Eggs of European sea bass (Dicentrarchus labrax) were obtained from Aquanord. Larval rearing was conducted at the Ifremer-Station de Brest and lasted 38 d, which corresponds to the end of larval development. Newly hatched larvae were transferred from incubators to 25 conical fiber glass tanks (35 L) with black walls (initial stocking density, 80 larvae/L, i.e., 2800 larvae/tank). They were supplied with running sea water that had been filtered through a sand filter, then passed successively through a tungsten heater and a degassing column packed with plastic rings. Throughout the experiment, the water temperature and salinity were 18–19°C and 35 g/L, respectively. The oxygen level was maintained above 6 mg/L by setting the water exchange to 30%/h (flow rate, 0.18 L/min). The light intensity was 9 W/m² maximum at the surface. All animal procedures and handling were conducted in compliance with NIH guidelines (NRC 1985 ).

The larvae were fed live prey from mouth opening until d 14 with the following sequence expressed per larvae and per day: d 6–9, 50–200 rotifers (Brachionus plicatilis); d 10–14, 200 rotifers plus 30–100 Artemia nauplii. Then the larvae were divided into five groups (4 tanks per group) and fed for 23 d five formulated diets of equal protein level with increasing fat level (10–30%) and decreasing carbohydrate level (20–0%). The diets were designated as L10,² L15, L20, L25 and L30 (Table 1). In added lipids, the soy lecithin/cod liver oil ratio was maintained at 0.8. Diet formulation took into account the estimated requirements of marine fish larvae in phospholipids and in the two main highly unsaturated fatty acids, eicosapentaenoic acid (EPA) and docosahexaenoic acid (DHA) (Table 2). The size of the microparticulate diets was 125–200 µm during the first 5 d, then 200–400 µm. Fish were fed continuously in large excess for 18 h/d using a belt feeder. Food ingestion was monitored by observing the larvae digestive tract under a binocular microscope because dietary microparticles are visible by transparency.

To monitor growth, 10 larvae per tank (n = 4 tanks for each dietary group) were taken once a week from each tank. For this, water volume was lowered and 10 larvae were collected at one time using an appropriate net. These 10 larvae were thus representative of the tank population. At the end of the experiment, larval survival rates were determined by counting individuals.

At d 15, 28 and 38, 50 larvae were collected for enzymatic studies from each tank before morning food distribution; larvae were immediately stored at -80°C pending dissection and assays. Larvae (n = 50) were collected for mRNA studies from only three tanks; they were dissected and RNA extraction was immediately performed.

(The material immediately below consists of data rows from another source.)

(* ===== verification/VolumePlacesFacts.v ===== *)
(** * What the agent removes is never a volume *)

From S2P Require Import Prelude GoStrings GoPath DslTypes RunText VolumeChoice Volumes VolumePlaces.
From stdpp Require Import options.

(** ** Joining and comparing clean absolute paths *)

(** A directory: clean and absolute, the root included. *)
Definition place (p : string) : Prop := IsAbs p = true ∧ Clean p = p.

Lemma place_form p : place p → ∃ out, p = unsegs true out ∧ clean_form true out ∧ segments p = out ∧ Forall proper_seg out.
Proof.
  intros [Ha Hc]. destruct (Clean_shape p) as (out & Ho & Hf). rewrite Ha in Ho, Hf. rewrite Hc in Ho. exists out.
  split; [done|]. split; [done|]. split; [rewrite Ho; by apply segments_unsegs|].
  destruct Hf as (k & downs & -> & Hd & Hk). rewrite (Hk eq_refl). exact Hd.
Qed.

Lemma place_segments_inj a b : place a → place b → segments a = segments b → a = b.
Proof. intros [Ha1 Ha2] [Hb1 Hb2]. apply clean_segments_inj; congruence. Qed.

Lemma place_Clean p : IsAbs p = true → place (Clean p).
Proof. intros H. split; [by rewrite Clean_IsAbs|apply Clean_idemp]. Qed.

Dissection under microscope was conducted on a glass maintained at 0°C; individuals were cut into four parts as described by Cahu and Zambonino Infante (1994) : head, pancreatic segment, intestinal segment and tail, in order to limit the assay of enzymes to specific segments. This dissection inevitably produced a crude mixture of organs in each segment. The pancreatic segment also contained liver, heart, muscle and spine. The intestinal segment contained intestine, muscle and spine.

Analytical methods.

The pancreatic segments were homogenized into 5 volumes (v/wt) of ice-cold distilled water. Trypsin (EC 3.4.21.4) and amylase (EC 3.2.1.1) activities were assayed according to Holm et al. (1988) and Métais and Bieth (1968) , respectively. Phospholipase A₂ (PLA₂; EC 3.1.1.4) was assayed by the reverse-phase HPLC method of Tojo et al. (1993) . This chromatographic method was adapted for the assay of lipase (EC 3.1.1.3) using triolein as substrate (Tietz et al. 1989 ). Purified brush border membranes (BBM) from the intestinal segment homogenate were obtained according to a method developed for intestinal scraping (Crane et al. 1979 ). The degree of purification of BBM, taking alkaline phosphatase and aminopeptidase N as markers of cell membrane fraction, was close to that reported by Crane et al. (1979) , i.e., 13.5- and 10-fold, respectively. Enzymes of the BBM, alkaline phosphatase (EC 3.1.3.1), aminopeptidase N (EC 3.4.11.2) and -glutamyl transpeptidase (GT; EC 2.3.2.2) were assayed according to Bessey et al. (1946) , Maroux et al. (1973) and Meister et al. (1981) , respectively. Assay of a cytosolic peptidase, leucine-alanine (Leu-Ala) peptidase was performed using the method of Nicholson and Kim (1975) . Enzyme activities were expressed as specific activities, i.e., mU/mg protein. Ratios of enzyme activities of BBM related to Leu-Ala peptidase activity were calculated using the segmental activities, i.e., the total activity of each enzyme per larvae in the intestinal segment. Protein was determined by the Bradford procedure (Bradford 1976 ).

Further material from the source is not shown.